Ich würde nicht sagen, dass wir es nicht können. Der Tote fehlt uns einfach sehr und die Lebenden bleiben mit einer Riesenlücke zurück. Es geht ein Teil der eigenen Identität verloren, der auf einmal fehlt. Und das tut unendlich weh. Es gibt ja auch andere Verlusterfahrungen: Menschen trauern nach einer Amputation um das verlorene Körperteil, Flüchtlinge trauern um ihre Heimat, die sie verloren haben. Mit Verlust können wir Menschen einfach schlecht umgehen, weil er so weh tut. 

Aber es gibt doch eine jahrtausendealte Erfahrung damit.

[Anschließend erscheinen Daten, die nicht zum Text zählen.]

(** A field with what is below and above it. *)
Lemma bits_at lo n d l v h : 0 ≤ lo → 0 ≤ n → d = l + 2 ^ lo * (v + 2 ^ n * h) →
  0 ≤ l < 2 ^ lo → 0 ≤ v < 2 ^ n → bits lo n d = v.
Proof.
  intros Hlo Hn -> Hl Hv. unfold bits. rewrite Z.shiftr_div_pow2 by done.
  rewrite (Z.mul_comm (2 ^ lo)), Z.div_add, (Z.div_small l) by lia.
  rewrite Z.add_0_l, (Z.mul_comm (2 ^ n)), Z.mod_add by lia. by apply Z.mod_small.
Qed.

(** The processor finds in a gate what the kernel put there. *)
Lemma gate_of_make f dpl ty g : is_u32 f → f ≠ 0 → 0 ≤ dpl ≤ 3 → 0 ≤ ty ≤ 15 →
  make_gate f dpl ty = Some g → gate_of g = mk_gate f SEL_KCSEG ty true dpl true.
Proof.
  intros Hf Hn Hd Ht E. rewrite make_gate_sum in E by done. injection E as <-. unfold is_u32 in Hf.
  pose proof (Z.div_mod f (2 ^ 16)). pose proof (Z.mod_pos_bound f (2 ^ 16)).
  assert (0 ≤ f / 2 ^ 16 < 2 ^ 16) by (split; [apply Z.div_pos|apply Z.div_lt_upper_bound]; lia).
  unfold gate_of, SEL_KCSEG. set (lo := f mod 2 ^ 16) in *. set (hi := f / 2 ^ 16) in *.
  rewrite (bits_at 0 16 _ 0 lo (8 + 2 ^ 16 * (2 ^ 8 * ty + 2 ^ 13 * dpl + 2 ^ 15 + 2 ^ 16 * hi))) by lia.
  rewrite (bits_at 48 16 _ (lo + 2 ^ 16 * 8 + 2 ^ 32 * (2 ^ 8 * ty + 2 ^ 13 * dpl + 2 ^ 15)) hi 0) by lia.
  rewrite (bits_at 16 16 _ lo 8 (2 ^ 8 * ty + 2 ^ 13 * dpl + 2 ^ 15 + 2 ^ 16 * hi)) by lia.
  rewrite (bits_at 40 4 _ (lo + 2 ^ 16 * 8) ty (2 * dpl + 8 + 16 * hi)) by lia.
  rewrite (bits_at 44 1 _ (lo + 2 ^ 16 * 8 + 2 ^ 40 * ty) 0 (dpl + 4 + 8 * hi)) by lia.
  rewrite (bits_at 45 2 _ (lo + 2 ^ 16 * 8 + 2 ^ 40 * ty) dpl (1 + 2 * hi)) by lia.
  rewrite (bits_at 47 1 _ (lo + 2 ^ 16 * 8 + 2 ^ 40 * ty + 2 ^ 45 * dpl) 1 hi) by lia.
  f_equal. lia.
Qed.

Lemma make_seg_desc_sum base limit class ty dpl gran : is_u32 base → 0 ≤ limit < 2 ^ 20 →
  0 ≤ class ≤ 1 → 0 ≤ ty ≤ 15 → 0 ≤ dpl ≤ 3 → 0 ≤ gran ≤ 1 →
  make_seg_desc base limit class ty dpl gran =
  Some (limit mod 2 ^ 16 + 2 ^ 16 * (base mod 2 ^ 16)
        + 2 ^ 32 * (base / 2 ^ 16 mod 2 ^ 8 + 2 ^ 8 * ty + 2 ^ 12 * class + 2 ^ 13 * dpl + 2 ^ 15
                    + 2 ^ 16 * (limit / 2 ^ 16) + 2 ^ 22 + 2 ^ 23 * gran + 2 ^ 24 * (base / 2 ^ 24))).
Proof.
  intros Hb Hl Hc Ht Hd Hg. unfold is_u32 in Hb. unfold make_seg_desc, CLS_SYSTEM, CLS_CODE_DATA, GRAN_BYTE, GRAN_PAGE.
  rewrite (ASSERT_true (limit <=? _)) by (rewrite Z.leb_le; lia). cbn [mbind option_bind].
  rewrite (ASSERT_true ((class =? _) || _)) by (rewrite orb_true_iff, !Z.eqb_eq; lia). cbn [mbind option_bind].
  rewrite !(ASSERT_true (_ && _)) by (rewrite andb_true_iff, !Z.leb_le; lia). cbn [mbind option_bind].
  rewrite (ASSERT_true (_ || _)) by (rewrite orb_true_iff, !Z.eqb_eq; lia). cbn [mbind option_bind].
  change 65535 with (2 ^ 16 - 1). change 255 with (2 ^ 8 - 1). rewrite !land_low by lia.
  change 983040 with (2 ^ 20 - 2 ^ 16). change 4278190080 with (2 ^ 32 - 2 ^ 24).
  rewrite !land_high, (Z.mod_small limit (2 ^ 20)), (Z.mod_small base (2 ^ 32)) by lia.
  rewrite (Z.shiftr_div_pow2 base 16), !Z.shiftl_mul_pow2 by lia.
  assert (u32 (base * 2 ^ 16) = base mod 2 ^ 16 * 2 ^ 16) as ->.
  { unfold u32. change (2 ^ 32) with (2 ^ 16 * 2 ^ 16). apply Z.mul_mod_distr_r; lia. }
  pose proof (Z.mod_pos_bound limit (2 ^ 16)). pose proof (Z.mod_pos_bound (base / 2 ^ 16) (2 ^ 8)).
  pose proof (Z.mod_pos_bound base (2 ^ 16)).
  assert (0 ≤ limit / 2 ^ 16 < 2 ^ 4) by (split; [apply Z.div_pos|apply Z.div_lt_upper_bound]; lia).
  assert (0 ≤ base / 2 ^ 24 < 2 ^ 8) by (split; [apply Z.div_pos|apply Z.div_lt_upper_bound]; lia).
  set (l0 := limit mod 2 ^ 16) in *. set (l1 := limit / 2 ^ 16) in *. set (b0 := base mod 2 ^ 16) in *.
  set (b1 := base / 2 ^ 16 mod 2 ^ 8) in *. set (b2 := base / 2 ^ 24) in *.
  rewrite (Z.lor_comm b1), (lor_multiple 8 ty (ty * 2 ^ 8)) by lia.
  rewrite (Z.lor_comm _ (class * 2 ^ 12)), (lor_multiple 12 class (class * 2 ^ 12)) by lia.
  rewrite (Z.lor_comm _ (dpl * 2 ^ 13)), (lor_multiple 13 dpl (dpl * 2 ^ 13)) by lia.
  rewrite (Z.lor_comm _ (1 * 2 ^ 15)), (lor_multiple 15 1 (1 * 2 ^ 15)) by lia.
  rewrite (Z.lor_comm _ (l1 * 2 ^ 16)), (lor_multiple 16 l1 (l1 * 2 ^ 16)) by lia.
  rewrite (Z.lor_comm _ (1 * 2 ^ 22)), (lor_multiple 22 1 (1 * 2 ^ 22)) by lia.
  rewrite (Z.lor_comm _ (gran * 2 ^ 23)), (lor_multiple 23 gran (gran * 2 ^ 23)) by lia.
  rewrite (Z.lor_comm _ (b2 * 2 ^ 24)), (lor_multiple 24 b2 (b2 * 2 ^ 24)) by lia.
  rewrite (Z.lor_comm l0), (lor_multiple 16 b0 (b0 * 2 ^ 16)) by lia.
  rewrite Z.lor_comm, (lor_multiple 32 (b2 * 2 ^ 24 + (gran * 2 ^ 23 + (1 * 2 ^ 22 + (l1 * 2 ^ 16
    + (1 * 2 ^ 15 + (dpl * 2 ^ 13 + (class * 2 ^ 12 + (ty * 2 ^ 8 + b1))))))))) by lia.
  f_equal. lia.
Qed.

Trotzdem tut es dem Einzelnen sehr weh! Die Ratgeber, die vielen Bücher, auch mein Buch, wollen eine Hilfe sein, damit dieser Schmerz einen nicht völlig kaputtmacht. Man kann lernen, mit dem Schmerz zu leben. Aber so lange wir Menschen sind, haben wir Gefühle wie Freude und Schmerz – Gott sei Dank, sonst wären wir Automaten. Wenn ich Schmerz empfinde, heißt es auch, dass ich jemanden geliebt habe. Der Schmerz ist Ausdruck meiner Liebe. Wenn jemand stirbt, den ich nicht gekannt habe, tut mir das nicht weh.

Trauern Sie als Ordensschwestern anders als wir beide?

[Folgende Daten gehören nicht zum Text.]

(* ===== verification/Init.v ===== *)
(** * The kernel command line ([threads/init.c], [devices/shutdown.c])

    What the kernel does with its command line: [read_command_line] finds the
    arguments that the loader left in memory, [parse_options] cuts the options
    with [strtok_r] and sets the static variables they stand for,
    [locate_block_devices] gives the devices their roles, [run_actions] runs the
    actions, and [shutdown] ends the session.  [main] calls them, with the
    initializations of the other parts as an argument.

    The state has the memory the strings are in, the variables, the ports, the
    devices of [Registry], and the rest of the system as [world], which the
    actions change.  A function returns, or stops the kernel: by a panic with its
    message, by a wild access, by switching the machine off, or by waiting for
    the clock for ever.  [FILESYS] and [USERPROG] are defined, [VM] is not.

    The theorem is that the session is what the arguments say: it is described by
    functions on the lists of characters that the loader was given. *)

From Stdlib Require Import String.
From S2P Require Import Prelude Machine FixedPoint Bytes Block CString StdlibC Random Stdio Io.
From S2P Require Import Clock Registry.

Open Scope Z_scope.

(** ** Constants of [threads/loader.h] *)

Definition LOADER_BASE : Z := 31744.
Definition LOADER_END : Z := 32256.
Definition LOADER_SIG_LEN : Z := 2.
Definition LOADER_PARTS_LEN : Z := 64.
Definition LOADER_ARGS_LEN : Z := 128.
Definition LOADER_ARG_CNT_LEN : Z := 4.
Definition LOADER_SIG : Z := LOADER_END - LOADER_SIG_LEN.
Definition LOADER_PARTS : Z := LOADER_SIG - LOADER_PARTS_LEN.
Definition LOADER_ARGS : Z := LOADER_PARTS - LOADER_ARGS_LEN.
Definition LOADER_ARG_CNT : Z := LOADER_ARGS - LOADER_ARG_CNT_LEN.

(** ** State *)

Inductive shutdown_type := SHUTDOWN_NONE | SHUTDOWN_POWER_OFF | SHUTDOWN_REBOOT.

(** How the kernel stops. *)
Inductive ending :=
  | Panicked (message : list Z)
  | Faulted
  | Powered_off
  | Rebooted
  | Hung.

(** The static variables that the options set; names are pointers. *)
Record options := mk_options {
  how : shutdown_type;
  format_filesys : bool;
  filesys_bdev_name : Z;
  scratch_bdev_name : Z;
  thread_mlfqs : bool;
  user_page_limit : Z;
  generator : rng;
}.
#[export] Instance options_ctor : Ctor options := λ o,
  mk_options (how o) (format_filesys o) (filesys_bdev_name o) (scratch_bdev_name o)
    (thread_mlfqs o) (user_page_limit o) (generator o).

Definition initial_options : options :=
  mk_options SHUTDOWN_NONE false NULL NULL false SIZE_MAX rng_start.

(** The counts that the statistics print. *)
Record counters := mk_counters {
  ticks : Z;
  idle_ticks : Z;
  kernel_ticks : Z;
  user_ticks : Z;
  chars_written : Z;
  key_cnt : Z;
  page_fault_cnt : Z;
}.

(** [argv] is the static array of [read_command_line]. *)
Record kern (D X : Type) := mk_kern {
  mem : memory;
  argv : list Z;
  opts : options;
  ports : io;
  devs : registry D;
  world : X;
  tty : list Z;
}.
Arguments mk_kern {D X} _ _ _ _ _ _ _.
Arguments mem {D X} _.
Arguments argv {D X} _.
Arguments opts {D X} _.
Arguments ports {D X} _.
Arguments devs {D X} _.
Arguments world {D X} _.
Arguments tty {D X} _.
#[export] Instance kern_ctor D X : Ctor (kern D X) := λ k,
  mk_kern (mem k) (argv k) (opts k) (ports k) (devs k) (world k) (tty k).

(** A function of the kernel. *)
Inductive result (S A : Type) := Done (a : A) (s : S) | Stop (e : ending) (s : S).
Arguments Done {S A} a s.
Arguments Stop {S A} e s.

Definition K (S A : Type) : Type := S → result S A.

#[export] Instance K_ret S : MRet (K S) := λ A a s, Done a s.
#[export] Instance K_bind S : MBind (K S) := λ A B k m s,
  match m s with
  | Done a s => k a s
  | Stop e s => Stop e s
  end.

(** ** Operations *)

Section Kernel.
Context {D X : Type} `{BlockOps D}.
(** The address of a string constant. *)
Context (literal : string → Z).
(** The rest of the system: its counts, the end of the file system, the wait for
    the serial port, the actions [run], [ls], [cat], [rm], [extract] and [append]
    with the strings they are given, and the initializations, of which [ide_init]
    registers the devices. *)
Context (stats : X → counters) (filesys_done serial_flush : X → option X).
Context (perform : string → list (list Z) → X → option X).
Context (boot : Z → X → registry D → option (X * registry D)) (filesys_init : bool → X → option X).

Local Abbreviation KK := (K (kern D X)).

Definition getk {A} (f : kern D X → A) : KK A := λ k, Done (f k) k.
Definition modk (f : kern D X → kern D X) : KK unit := λ k, Done tt (f k).
Definition stop {A} (e : ending) : KK A := λ k, Stop e k.
(** [None] is a wild access or an assertion that fails. *)
Definition need {A} (o : option A) : KK A :=
  match o with
  | Some a => mret a
  | None => stop Faulted
  end.
Definition on_mem {A} (f : memory → option A) : KK A := m ← getk mem; need (f m).
Definition on_world (f : X → option X) : KK unit :=
  x ← getk world; x ← need (f x); modk (λ k, k <| world := x |>).
Definition on_ports {A} (m : M io A) : KK A := λ k,
  match m (ports k) with
  | Ret a p => Done a (k <| ports := p |>)
  | Panic => Stop Faulted k
  | Waits => Stop Hung k
  end.
Definition on_devs {A} (m : M (registry D) A) : KK A := λ k,
  match m (devs k) with
  | Ret a r => Done a (k <| devs := r |>)
  | Panic => Stop Faulted k
  | Waits => Stop Hung k
  end.
Definition set_opts (f : options → options) : KK unit := modk (λ k, k <| opts := f (opts k) |>).
Definition print (t : list Z) : KK unit := modk (λ k, k <| tty := tty k ++ t |>).

(** The string at an address. *)
Definition string_at (p : Z) (m : memory) : option (list Z) :=
  n ← strlen m p; read_chars (Z.to_nat n) m p.

(** ** The end ([devices/shutdown.c]) *)

Definition CONTROL_REG : Z := 100.

Definition shutdown_configure (type : shutdown_type) : KK unit := set_opts (λ o, o <| how := type |>).

(** The number of a statistic. *)
Definition count (v : Z) : KK (list Z) :=
  need (format_integer (Z.abs v) true (v <? 0) base_d (mk_conversion 0 0 (-1) LONGLONG)).

Definition timer_print_stats (c : counters) : KK unit :=
  t ← count (ticks c); print (lit "Timer: " ++ t ++ lit " ticks" ++ lit newline).
Definition thread_print_stats (c : counters) : KK unit :=
  i ← count (idle_ticks c);
  k ← count (kernel_ticks c);
  u ← count (user_ticks c);
  print (lit "Thread: " ++ i ++ lit " idle ticks, " ++ k ++ lit " kernel ticks, "
           ++ u ++ lit " user ticks" ++ lit newline).
Definition console_print_stats (c : counters) : KK unit :=
  n ← count (chars_written c);
  print (lit "Console: " ++ n ++ lit " characters output" ++ lit newline).
Definition kbd_print_stats (c : counters) : KK unit :=
  n ← count (key_cnt c); print (lit "Keyboard: " ++ n ++ lit " keys pressed" ++ lit newline).
Definition exception_print_stats (c : counters) : KK unit :=
  n ← count (page_fault_cnt c); print (lit "Exception: " ++ n ++ lit " page faults" ++ lit newline).

Definition print_stats : KK unit :=
  c ← getk (λ k, stats (world k));
  timer_print_stats c;;
  thread_print_stats c;;
  on_devs block_print_stats;;
  console_print_stats c;;
  kbd_print_stats c;;
  exception_print_stats c.

(** [for (p = s; *p != 0; p++) outb (0x8900, *p)]. *)
Fixpoint outb_string (port : Z) (s : list Z) : M io unit :=
  match s with
  | [] => mret tt
  | c :: s => outb port c;; outb_string port s
  end.

Definition power_off_ports : M io unit :=
  outw 45060 8192;;
  outb_string 35072 (lit "Shutdown");;
  outb 1281 49.

Definition shutdown_power_off : KK unit :=
  on_world filesys_done;;
  print_stats;;
  print (lit "Powering off..." ++ lit newline);;
  on_world serial_flush;;
  on_ports power_off_ports;;
  stop Powered_off.

(** The input buffer of the keyboard controller is waited for, [n] times at
    most. *)
Fixpoint control_loop (n : nat) : M io unit :=
  match n with
  | O => mret tt
  | S n =>
      status ← inb CONTROL_REG;
      if Z.land status 2 =? 0 then mret tt else control_loop n
  end.

(** The first pulse resets the processor; the pauses have no effect on the
    state. *)
Definition shutdown_reboot : KK unit :=
  print (lit "Rebooting..." ++ lit newline);;
  on_ports (control_loop (Z.to_nat 65536);; outb CONTROL_REG 254);;
  stop Rebooted.

Definition shutdown : KK unit :=
  h ← getk (λ k, how (opts k));
  match h with
  | SHUTDOWN_POWER_OFF => shutdown_power_off
  | SHUTDOWN_REBOOT => shutdown_reboot
  | SHUTDOWN_NONE => mret tt
  end.

(** ** The arguments *)

(** [argv[i] = p], in an array of [LOADER_ARGS_LEN / 2 + 1] pointers. *)
Definition set_argv (i p : Z) : KK unit :=
  if (0 <=? i) && (i <? LOADER_ARGS_LEN / 2 + 1)
  then modk (λ k, k <| argv := <[Z.to_nat i := p]> (argv k) |>)
  else stop Faulted.

Definition argv_at (i : Z) : KK Z := v ← getk argv; need (v !! Z.to_nat i).

Definition load_word (a : Z) (m : memory) : option Z :=
  bs ← read_chars 4 m a; Some (Bytes.le bs).

(** [n] arguments from the [i]th on; the first one is at [p]. *)
Fixpoint args_loop (n : nat) (i p e : Z) : KK unit :=
  match n with
  | O => mret tt
  | S n =>
      if e <=? p then stop (Panicked (lit "command line arguments overflow"))
      else
        set_argv i p;;
        len ← on_mem (λ m, strnlen m p (e - p));
        args_loop n (i + 1) (p + (len + 1)) e
  end.

Fixpoint print_args (n : nat) (i : Z) : KK unit :=
  match n with
  | O => mret tt
  | S n =>
      p ← argv_at i;
      q ← on_mem (λ m, strchr m p 32);
      s ← on_mem (string_at p);
      print (if q =? NULL then lit " " ++ s else lit " '" ++ s ++ lit "'");;
      print_args n (i + 1)
  end.

(** The result is the position in [argv] of its first element. *)
Definition read_command_line : KK Z :=
  cnt ← need (ptov LOADER_ARG_CNT);
  argc ← on_mem (load_word cnt);
  let argc := int32 argc in
  p ← need (ptov LOADER_ARGS);
  args_loop (Z.to_nat argc) 0 p (p + LOADER_ARGS_LEN);;
  set_argv argc NULL;;
  print (lit "Kernel command line:");;
  print_args (Z.to_nat argc) 0;;
  print (lit newline);;
  mret 0.

(** ** Options *)

Definition usage_text : list Z :=
  concat ((λ l, lit l ++ lit newline) <$>
    [""; "Command line syntax: [OPTION...] [ACTION...]";
     "Options must precede actions.";
     "Actions are executed in the order specified.";
     ""; "Available actions:";
     "  run 'PROG [ARG...]' Run PROG and wait for it to complete.";
     "  ls                 List files in the root directory.";
     "  cat FILE           Print FILE to the console.";
     "  rm FILE            Delete FILE.";
     "Use these actions indirectly via `pintos' -g and -p options:";
     "  extract            Untar from scratch device into file system.";
     "  append FILE        Append FILE to tar file on scratch device.";
     ""; "Options:";
     "  -h                 Print this help message and power off.";
     "  -q                 Power off VM after actions or on panic.";
     "  -r                 Reboot after actions.";
     "  -f                 Format file system device during startup.";
     "  -filesys=BDEV      Use BDEV for file system instead of default.";
     "  -scratch=BDEV      Use BDEV for scratch instead of default.";
     "  -rs=SEED           Set random number seed to SEED.";
     "  -mlfqs             Use multi-level feedback queue scheduler.";
     "  -ul=COUNT          Limit user memory to COUNT pages."]%string).

Definition usage : KK unit := print usage_text;; shutdown_power_off.

(** [!strcmp (p, s)]. *)
Definition is_string (p : Z) (s : string) : KK bool :=
  r ← on_mem (λ m, strcmp m p (literal s)); mret (r =? 0).

Definition random_seed (seed : Z) : KK unit :=
  r ← getk (λ k, generator (opts k));
  r ← need (random_init r seed);
  set_opts (λ o, o <| generator := r |>).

Als Sie beide sicher nicht. Aber ich glaube schon, dass Menschen, die an ein Weiterleben nach dem Tod glauben, anders trauern als die, die dies nicht tun. So schreibt es ja Paulus auch. Eine Frau erzählte mir für das Buch, sie sei überzeugt, dass es ihrer verstorbenen Tochter jetzt richtig gut gehe und sie oben mit ihrem Cousin, der durch einen Autounfall ums Leben kam, den Himmel unsicher mache. Das finde ich eine tolle Aussage: Der Tod der Tochter tut natürlich weh, aber die Mutter weiß, dass sie jetzt woanders ist und es ihr gut geht. Diese Hoffnung ist ein großer Trost. Sie ermöglicht, den Verstorbenen noch zu spüren, Kontakt zu ihm zu halten. Wenn ich aber glaube, dass der Mensch ausgelöscht ist und es ihn nicht mehr gibt, tut der Verlust vielleicht noch mehr weh.

Paulus schreibt: Trauert nicht wie die anderen, die keine Hoffnung haben. Das heißt aber nicht, dass Christen nicht trauern dürfen, oder?

Um Gottes willen nein! Er schreibt ja nicht: Trauert nicht! Sondern: Trauert nicht so wie die anderen. Trauern kann man auch niemandem verbieten. Jemanden zu verlieren ist eine der schwersten Erfahrungen, die man durchmachen muss. Aber die Trauer kann trotzdem eine Hoffnung erhalten, übrigens auch für Sterbende.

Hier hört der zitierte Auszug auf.